(Provided material)

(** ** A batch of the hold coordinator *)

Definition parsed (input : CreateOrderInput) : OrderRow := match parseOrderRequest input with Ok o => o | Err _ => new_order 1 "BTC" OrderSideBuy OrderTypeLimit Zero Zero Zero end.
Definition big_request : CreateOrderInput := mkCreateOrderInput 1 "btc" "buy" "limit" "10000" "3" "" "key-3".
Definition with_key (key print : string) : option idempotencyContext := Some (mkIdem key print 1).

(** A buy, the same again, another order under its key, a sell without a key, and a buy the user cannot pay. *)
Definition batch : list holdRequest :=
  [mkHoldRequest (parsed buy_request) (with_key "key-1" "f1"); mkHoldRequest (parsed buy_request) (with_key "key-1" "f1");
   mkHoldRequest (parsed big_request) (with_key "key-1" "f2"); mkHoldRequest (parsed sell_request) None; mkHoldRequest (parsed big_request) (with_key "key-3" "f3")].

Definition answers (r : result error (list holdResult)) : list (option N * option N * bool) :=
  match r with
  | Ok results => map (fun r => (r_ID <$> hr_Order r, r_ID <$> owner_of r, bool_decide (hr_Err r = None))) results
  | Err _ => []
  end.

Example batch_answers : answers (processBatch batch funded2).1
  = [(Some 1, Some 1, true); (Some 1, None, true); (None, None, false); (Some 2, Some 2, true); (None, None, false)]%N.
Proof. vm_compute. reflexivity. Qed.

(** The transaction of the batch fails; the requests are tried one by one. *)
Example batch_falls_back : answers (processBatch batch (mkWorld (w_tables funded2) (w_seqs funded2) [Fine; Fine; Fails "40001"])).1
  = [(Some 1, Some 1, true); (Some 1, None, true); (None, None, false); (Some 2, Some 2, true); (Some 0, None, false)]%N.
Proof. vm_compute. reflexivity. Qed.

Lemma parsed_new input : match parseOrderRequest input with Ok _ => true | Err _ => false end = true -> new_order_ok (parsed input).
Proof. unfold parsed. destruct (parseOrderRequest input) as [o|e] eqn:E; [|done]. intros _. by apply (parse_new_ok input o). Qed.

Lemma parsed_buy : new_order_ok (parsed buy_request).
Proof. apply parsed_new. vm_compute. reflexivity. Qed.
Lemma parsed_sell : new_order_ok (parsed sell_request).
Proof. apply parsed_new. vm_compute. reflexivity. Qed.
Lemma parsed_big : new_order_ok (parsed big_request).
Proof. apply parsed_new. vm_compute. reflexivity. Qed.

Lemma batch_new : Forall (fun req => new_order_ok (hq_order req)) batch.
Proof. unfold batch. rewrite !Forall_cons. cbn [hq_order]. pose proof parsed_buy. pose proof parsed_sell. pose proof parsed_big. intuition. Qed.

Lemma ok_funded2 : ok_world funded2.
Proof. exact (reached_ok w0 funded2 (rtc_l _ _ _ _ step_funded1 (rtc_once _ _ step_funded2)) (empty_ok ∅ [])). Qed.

(End Provided material)
(Provided material)

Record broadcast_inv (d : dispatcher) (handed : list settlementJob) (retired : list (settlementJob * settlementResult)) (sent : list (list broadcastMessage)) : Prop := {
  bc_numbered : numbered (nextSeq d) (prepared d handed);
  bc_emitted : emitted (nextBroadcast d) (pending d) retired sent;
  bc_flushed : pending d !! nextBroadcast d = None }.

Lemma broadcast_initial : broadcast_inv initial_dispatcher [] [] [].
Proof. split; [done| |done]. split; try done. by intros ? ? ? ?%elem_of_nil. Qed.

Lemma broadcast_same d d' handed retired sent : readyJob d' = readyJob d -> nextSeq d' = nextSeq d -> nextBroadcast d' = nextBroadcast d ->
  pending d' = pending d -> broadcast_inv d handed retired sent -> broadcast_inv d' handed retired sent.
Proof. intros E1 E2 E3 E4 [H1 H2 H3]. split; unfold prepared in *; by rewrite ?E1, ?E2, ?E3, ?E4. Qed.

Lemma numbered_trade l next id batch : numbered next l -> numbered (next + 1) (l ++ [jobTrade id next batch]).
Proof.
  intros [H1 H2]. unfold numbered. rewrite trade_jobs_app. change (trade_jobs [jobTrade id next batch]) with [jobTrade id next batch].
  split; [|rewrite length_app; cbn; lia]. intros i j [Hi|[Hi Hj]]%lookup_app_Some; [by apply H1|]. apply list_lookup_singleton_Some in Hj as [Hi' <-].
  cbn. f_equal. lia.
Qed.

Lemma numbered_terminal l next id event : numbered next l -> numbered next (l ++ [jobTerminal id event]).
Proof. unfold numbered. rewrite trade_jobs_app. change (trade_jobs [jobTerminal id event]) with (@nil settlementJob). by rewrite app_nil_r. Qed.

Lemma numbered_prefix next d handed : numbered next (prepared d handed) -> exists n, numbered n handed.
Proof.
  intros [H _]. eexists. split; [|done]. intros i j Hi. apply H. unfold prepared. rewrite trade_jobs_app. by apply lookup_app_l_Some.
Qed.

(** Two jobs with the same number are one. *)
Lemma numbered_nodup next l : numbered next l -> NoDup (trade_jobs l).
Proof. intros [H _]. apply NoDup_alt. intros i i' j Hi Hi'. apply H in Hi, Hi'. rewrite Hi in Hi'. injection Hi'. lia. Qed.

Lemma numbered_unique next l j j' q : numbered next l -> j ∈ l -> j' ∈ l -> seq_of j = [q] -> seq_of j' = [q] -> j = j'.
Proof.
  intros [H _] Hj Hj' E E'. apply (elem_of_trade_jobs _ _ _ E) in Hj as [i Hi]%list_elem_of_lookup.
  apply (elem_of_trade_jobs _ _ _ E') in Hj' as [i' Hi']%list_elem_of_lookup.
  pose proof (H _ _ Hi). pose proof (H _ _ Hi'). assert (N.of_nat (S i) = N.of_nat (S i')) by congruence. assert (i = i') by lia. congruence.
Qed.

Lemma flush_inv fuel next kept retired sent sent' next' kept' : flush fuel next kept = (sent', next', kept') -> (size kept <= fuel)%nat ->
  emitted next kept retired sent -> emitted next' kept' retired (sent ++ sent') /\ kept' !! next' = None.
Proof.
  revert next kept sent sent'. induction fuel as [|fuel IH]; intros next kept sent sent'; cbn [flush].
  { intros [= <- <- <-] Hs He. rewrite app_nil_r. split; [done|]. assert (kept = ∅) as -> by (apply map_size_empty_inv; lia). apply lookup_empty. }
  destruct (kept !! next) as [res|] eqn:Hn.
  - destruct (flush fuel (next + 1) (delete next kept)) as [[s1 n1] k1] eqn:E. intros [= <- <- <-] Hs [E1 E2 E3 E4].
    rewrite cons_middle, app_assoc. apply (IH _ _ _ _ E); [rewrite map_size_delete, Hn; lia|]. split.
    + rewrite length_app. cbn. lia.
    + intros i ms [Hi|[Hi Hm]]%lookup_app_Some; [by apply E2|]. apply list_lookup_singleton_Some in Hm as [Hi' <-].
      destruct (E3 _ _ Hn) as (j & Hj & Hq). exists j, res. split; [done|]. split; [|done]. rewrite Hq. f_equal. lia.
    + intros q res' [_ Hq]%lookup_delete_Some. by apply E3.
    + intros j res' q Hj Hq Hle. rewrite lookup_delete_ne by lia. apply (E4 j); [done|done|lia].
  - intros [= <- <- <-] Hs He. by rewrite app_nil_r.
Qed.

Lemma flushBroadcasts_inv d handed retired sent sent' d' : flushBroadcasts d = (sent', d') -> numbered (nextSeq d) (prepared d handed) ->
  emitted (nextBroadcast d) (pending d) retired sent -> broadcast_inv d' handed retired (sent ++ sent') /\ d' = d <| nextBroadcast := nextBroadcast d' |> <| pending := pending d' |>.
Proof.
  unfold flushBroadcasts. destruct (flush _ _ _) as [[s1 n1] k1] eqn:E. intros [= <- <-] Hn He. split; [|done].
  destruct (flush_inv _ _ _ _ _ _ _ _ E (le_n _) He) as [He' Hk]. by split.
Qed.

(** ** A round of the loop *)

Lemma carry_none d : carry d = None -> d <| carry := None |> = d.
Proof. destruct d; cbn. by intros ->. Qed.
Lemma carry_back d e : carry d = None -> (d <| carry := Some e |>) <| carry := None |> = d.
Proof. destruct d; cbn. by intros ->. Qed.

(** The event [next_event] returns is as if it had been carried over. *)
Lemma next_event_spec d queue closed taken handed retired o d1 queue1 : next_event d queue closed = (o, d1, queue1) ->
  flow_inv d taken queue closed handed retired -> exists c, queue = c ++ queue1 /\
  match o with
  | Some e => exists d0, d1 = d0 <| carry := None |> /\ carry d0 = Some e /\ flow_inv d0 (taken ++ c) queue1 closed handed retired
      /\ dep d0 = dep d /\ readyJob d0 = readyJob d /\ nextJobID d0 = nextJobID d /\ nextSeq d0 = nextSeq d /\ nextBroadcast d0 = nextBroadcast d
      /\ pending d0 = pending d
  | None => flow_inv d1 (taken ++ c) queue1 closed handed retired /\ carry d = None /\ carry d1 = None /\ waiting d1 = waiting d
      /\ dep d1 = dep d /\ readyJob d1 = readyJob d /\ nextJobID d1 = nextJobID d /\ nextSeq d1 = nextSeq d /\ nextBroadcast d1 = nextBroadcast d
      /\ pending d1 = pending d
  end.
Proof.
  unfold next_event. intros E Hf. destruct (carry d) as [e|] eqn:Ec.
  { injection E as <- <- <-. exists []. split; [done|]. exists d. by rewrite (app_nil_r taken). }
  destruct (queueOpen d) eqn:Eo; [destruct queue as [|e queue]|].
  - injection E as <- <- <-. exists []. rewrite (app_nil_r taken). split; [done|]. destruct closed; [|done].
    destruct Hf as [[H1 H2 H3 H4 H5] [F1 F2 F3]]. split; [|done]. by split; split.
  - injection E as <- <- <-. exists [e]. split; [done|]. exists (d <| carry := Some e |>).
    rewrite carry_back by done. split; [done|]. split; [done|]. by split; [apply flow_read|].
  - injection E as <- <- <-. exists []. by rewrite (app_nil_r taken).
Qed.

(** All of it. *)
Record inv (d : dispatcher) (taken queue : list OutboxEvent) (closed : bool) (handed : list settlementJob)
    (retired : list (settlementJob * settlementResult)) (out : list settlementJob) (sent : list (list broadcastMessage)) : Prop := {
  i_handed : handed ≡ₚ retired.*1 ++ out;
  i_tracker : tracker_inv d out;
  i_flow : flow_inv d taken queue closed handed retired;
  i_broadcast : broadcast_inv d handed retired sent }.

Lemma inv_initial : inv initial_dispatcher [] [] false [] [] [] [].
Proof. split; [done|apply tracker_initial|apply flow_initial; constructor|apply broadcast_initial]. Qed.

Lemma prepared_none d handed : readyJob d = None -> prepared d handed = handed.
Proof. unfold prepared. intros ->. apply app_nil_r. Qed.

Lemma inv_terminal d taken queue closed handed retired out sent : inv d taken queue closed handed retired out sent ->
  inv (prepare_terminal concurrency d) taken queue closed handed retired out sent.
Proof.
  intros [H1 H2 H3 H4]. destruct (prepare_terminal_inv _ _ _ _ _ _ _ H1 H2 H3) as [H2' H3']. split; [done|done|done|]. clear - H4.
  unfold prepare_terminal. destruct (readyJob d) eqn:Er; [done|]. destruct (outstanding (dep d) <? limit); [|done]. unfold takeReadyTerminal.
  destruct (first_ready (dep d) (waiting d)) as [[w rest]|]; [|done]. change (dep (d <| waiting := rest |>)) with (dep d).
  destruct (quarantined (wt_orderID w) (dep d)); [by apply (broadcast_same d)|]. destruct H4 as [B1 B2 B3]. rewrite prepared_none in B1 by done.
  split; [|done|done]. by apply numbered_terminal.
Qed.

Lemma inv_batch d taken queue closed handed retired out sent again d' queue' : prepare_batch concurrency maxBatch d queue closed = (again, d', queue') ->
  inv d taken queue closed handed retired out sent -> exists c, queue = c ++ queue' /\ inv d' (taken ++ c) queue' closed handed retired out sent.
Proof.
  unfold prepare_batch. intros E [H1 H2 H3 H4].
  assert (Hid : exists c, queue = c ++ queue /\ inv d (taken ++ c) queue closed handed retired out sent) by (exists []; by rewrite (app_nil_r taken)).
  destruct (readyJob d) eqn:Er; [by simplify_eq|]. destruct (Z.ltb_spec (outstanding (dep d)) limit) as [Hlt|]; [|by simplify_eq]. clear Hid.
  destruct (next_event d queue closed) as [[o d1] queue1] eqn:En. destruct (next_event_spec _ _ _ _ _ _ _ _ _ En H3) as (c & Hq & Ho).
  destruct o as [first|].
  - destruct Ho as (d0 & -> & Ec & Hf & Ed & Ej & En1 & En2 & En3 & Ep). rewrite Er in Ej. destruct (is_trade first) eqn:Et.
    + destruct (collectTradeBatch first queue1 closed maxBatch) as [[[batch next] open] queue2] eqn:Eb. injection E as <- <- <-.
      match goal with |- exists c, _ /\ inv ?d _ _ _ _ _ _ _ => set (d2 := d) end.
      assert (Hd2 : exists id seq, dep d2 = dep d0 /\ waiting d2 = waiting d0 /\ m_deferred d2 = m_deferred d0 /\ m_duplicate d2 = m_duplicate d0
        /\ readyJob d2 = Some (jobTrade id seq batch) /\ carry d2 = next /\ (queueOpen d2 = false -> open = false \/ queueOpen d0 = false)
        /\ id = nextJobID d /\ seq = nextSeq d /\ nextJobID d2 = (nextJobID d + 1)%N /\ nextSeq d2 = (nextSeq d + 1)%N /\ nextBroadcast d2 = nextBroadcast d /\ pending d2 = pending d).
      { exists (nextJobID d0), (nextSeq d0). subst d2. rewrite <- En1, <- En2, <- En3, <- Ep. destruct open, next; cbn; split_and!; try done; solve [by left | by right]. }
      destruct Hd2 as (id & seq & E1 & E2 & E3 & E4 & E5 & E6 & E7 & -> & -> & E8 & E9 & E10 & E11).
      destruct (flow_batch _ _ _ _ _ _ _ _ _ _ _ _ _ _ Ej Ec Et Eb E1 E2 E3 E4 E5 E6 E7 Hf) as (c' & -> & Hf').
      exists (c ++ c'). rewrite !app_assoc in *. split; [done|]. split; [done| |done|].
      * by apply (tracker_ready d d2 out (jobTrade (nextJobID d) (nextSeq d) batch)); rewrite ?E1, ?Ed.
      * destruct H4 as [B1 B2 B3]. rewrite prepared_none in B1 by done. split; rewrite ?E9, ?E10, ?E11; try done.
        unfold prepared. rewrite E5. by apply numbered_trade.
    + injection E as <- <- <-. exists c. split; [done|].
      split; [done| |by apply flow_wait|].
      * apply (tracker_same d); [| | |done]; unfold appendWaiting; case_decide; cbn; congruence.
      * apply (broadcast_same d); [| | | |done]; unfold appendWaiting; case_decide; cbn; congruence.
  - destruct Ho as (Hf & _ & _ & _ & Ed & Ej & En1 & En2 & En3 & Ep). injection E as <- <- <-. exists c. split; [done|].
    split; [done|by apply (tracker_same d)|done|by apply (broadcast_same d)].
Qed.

(End Provided material)

◆ **What you should do**
Of all the entries above, repeat only the lines from the line that has "Definition parsed (input" to the line that has "[mkHoldRequest (parsed buy_request)", both lines included, exactly.

◆ **Written solution**
Definition parsed (input : CreateOrderInput) : OrderRow := match parseOrderRequest input with Ok o => o | Err _ => new_order 1 "BTC" OrderSideBuy OrderTypeLimit Zero Zero Zero end.
Definition big_request : CreateOrderInput := mkCreateOrderInput 1 "btc" "buy" "limit" "10000" "3" "" "key-3".
Definition with_key (key print : string) : option idempotencyContext := Some (mkIdem key print 1).

(** A buy, the same again, another order under its key, a sell without a key, and a buy the user cannot pay. *)
Definition batch : list holdRequest :=
  [mkHoldRequest (parsed buy_request) (with_key "key-1" "f1"); mkHoldRequest (parsed buy_request) (with_key "key-1" "f1");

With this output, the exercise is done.